Yes. Because when you do it, you create more of them, because of the
people who have been pushed too far in assorted ways, some of which
aren't significant at all to Americans or other westerners, but make an
Arab feel that he must take revenge or die trying. The US Army and
Marine Corps are finally getting to grips with this idea, as expounded
in the new field manual. But they've done an awful lot of damage in the
mean time.

One of the simplest examples: a squad comes into an Iraqi's house,
either by busting in or knocking and letting the door be answered. Once
inside, they push the head of the family to the floor in front of his
wife and/or children. To a westerner this is a minor, if real,
humiliation. Unfortunately, to an Arab, it is a killing insult. He does
not have the freedom to be an inferior position in his home in front of
his family: he has been unmanned by this. It's at least as embarrassing
as it would be for a US marine NCO to be found in the back room of a
leather bar, wearing a dress and make-up, by the Air Force Security
Police.

You may feel that's a crazy way for the Arabs to feel. It seems that way
to me. Unfortunately, it's also a fact that that's the way they do feel,
and if you want to change it, you will have to occupy their country,
imposing a different culture by main force, for about three generations.

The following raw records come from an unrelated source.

(** X5.  The presence badges ([const], [pattern], [enum],
    [contentSchema]).  When the keyword is in the schema, whatever it
    holds ([null] or [false] included), the badge has the message [true],
    the restrictive style, a link to the anchor of the keyword, and the
    companion title or else the fixed sentence as tooltip. *)
Theorem presence_badge_descriptor (g : Generator) (key : string)
    (rule : Generator -> result (option dict)) (sentence : string)
    (per_key : dict) :
  In (key, rule, sentence) presence_rules ->
  dict_has key (_schema g) = true ->
  per_key_entry g key per_key ->
  rule g
  = Return (Some (dict_or
                    (dict_or (base_kwargs g key "true" (Some (anchor g key))
                                (tooltip g key sentence))
                       (_badge_restrictive g))
                    per_key)).
Proof.
  intros Hin Hhas Hper.
  unfold presence_rules in Hin. simpl in Hin.
  repeat (destruct Hin as [Heq | Hin];
          [ injection Heq as <- <- <-;
            match goal with
            | |- ?r _ g = _ => unfold r; cbv zeta
            end;
            apply keyword_kwargs_presence; assumption
          | ]).
  contradiction.
Qed.

(** X6.  [unevaluatedItems] and [unevaluatedProperties] that hold a
    schema: the message is [Defined], the badge links to the anchor of the
    keyword, and no style is applied. *)
Theorem unevaluated_schema_badge (g : Generator) (d per_key : dict) :
  (dict_get Key.UNEVALUATED_ITEMS (_schema g) = Some (PDict d) ->
   per_key_entry g Key.UNEVALUATED_ITEMS per_key ->
   _badge_unevaluated_items g
   = Return (Some (dict_or
                     (base_kwargs g Key.UNEVALUATED_ITEMS "Defined"
                        (Some (anchor g Key.UNEVALUATED_ITEMS))
                        (tooltip g Key.UNEVALUATED_ITEMS
                           "Array elements other than those defined in `items`, `prefixItems`, or `contains` must conform to a separate schema."))
                     per_key))) /\
  (dict_get Key.UNEVALUATED_PROPERTIES (_schema g) = Some (PDict d) ->
   per_key_entry g Key.UNEVALUATED_PROPERTIES per_key ->
   _badge_unevaluated_properties g
   = Return (Some (dict_or
                     (base_kwargs g Key.UNEVALUATED_PROPERTIES "Defined"
                        (Some (anchor g Key.UNEVALUATED_PROPERTIES))
                        (tooltip g Key.UNEVALUATED_PROPERTIES
                           "Unevaluated object properties must conform to a separate schema."))
                     per_key))).
Proof.
  split; intros Hget Hper.
  - unfold _badge_unevaluated_items, _make_keyword_badge_kwargs.
    cbv zeta. unfold dict_has, dict_item. rewrite Hget. simpl.
    erewrite make_badge_kwargs_plain by exact Hper. reflexivity.
  - unfold _badge_unevaluated_properties, _make_keyword_badge_kwargs.
    cbv zeta. unfold dict_has, dict_item. rewrite Hget. simpl.
    erewrite make_badge_kwargs_plain by exact Hper. reflexivity.
Qed.
(** X17: a call of any identifier with a string literal translates,
    whether or not a function of that name is defined: one call node,
    one line of intermediate code, and a C++ text made of the preamble
    and a [main] that holds the call. *)
Theorem call_translates name body :
  is_identifier name = true -> is_literal_body body = true ->
  translate_code (call_source name body)
  = Some (Ok (call_tokens name body,
              [Call name (literal body)],
              "call " ++ name ++ "(" ++ literal body ++ ")",
              join_lines (preamble ++
                          [ main_open;
                            "    " ++ name ++ "(" ++ literal body ++ ");";
                            "    return 0;";
                            "}" ]))).
Proof.
  intros Hname Hbody. unfold translate_code, tokenize.
  rewrite (finditer_call_source _ _ Hname Hbody). reflexivity.
Qed.

Lemma call_translates_witness :
  translate_code (call_source "shout" "hi")
  = Some (Ok (call_tokens "shout" "hi",
              [Call "shout" (literal "hi")],
              "call shout(" ++ literal "hi" ++ ")",
              join_lines (preamble ++
                          [ main_open;
                            "    shout(" ++ literal "hi" ++ ");";
                            "    return 0;";
                            "}" ]))).
Proof. apply (call_translates "shout" "hi"); reflexivity. Defined.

> Effectively the process of routing them out has been turned into a
> civilian police style operation rather than a military style seize
> and occupy operation.

Yes. The reasons that isn't going to work, in its current form, are
rather more subtle. The population do not recognise the cause of the
occupation as being just - "you got rid of Sadam, if that was all you
wanted, why are you still here?" All the things that tended to tear Iraq
apart, and were only restrained by Sadam's repression are still there,
with decades of pent-up pressure. And Syria's and Iran's prices for
helping - which might well not work anyway - are going to be too high
for the USA to pay.

> The same happened in Vietnam and failed miserably there. Israel under
> international pressure tried the same agains the PLO and failed
> miserably as well. The Germans in WW2 tried the same against the
> French resistance and failed miserably.

For all three of those, neither military-style occupation nor civilian-
style policing worked. The "blame the Iraqis" spin is already well
underway. That's probably what's going to be used to cover a withdrawal.

Bush talked today about increasing the size of the US Army & Marine
Corps. He isn't going to get enough volunteers to increase them to the
needed size - enough to sustain about half a million troops in-country -
and if he institutes conscription, the Republicans will lose the 2008
elections thoroughly. Since US domestic politics ultimately matter more
to the US government than overseas entanglements, a pull-out is the only
obvious answer. I'm not saying that some clever plan couldn't be hatched
to settle this all acceptably all round. But it's going to have to be
damn clever.

--
John Dallman, , HTML mail is treated as probable spam.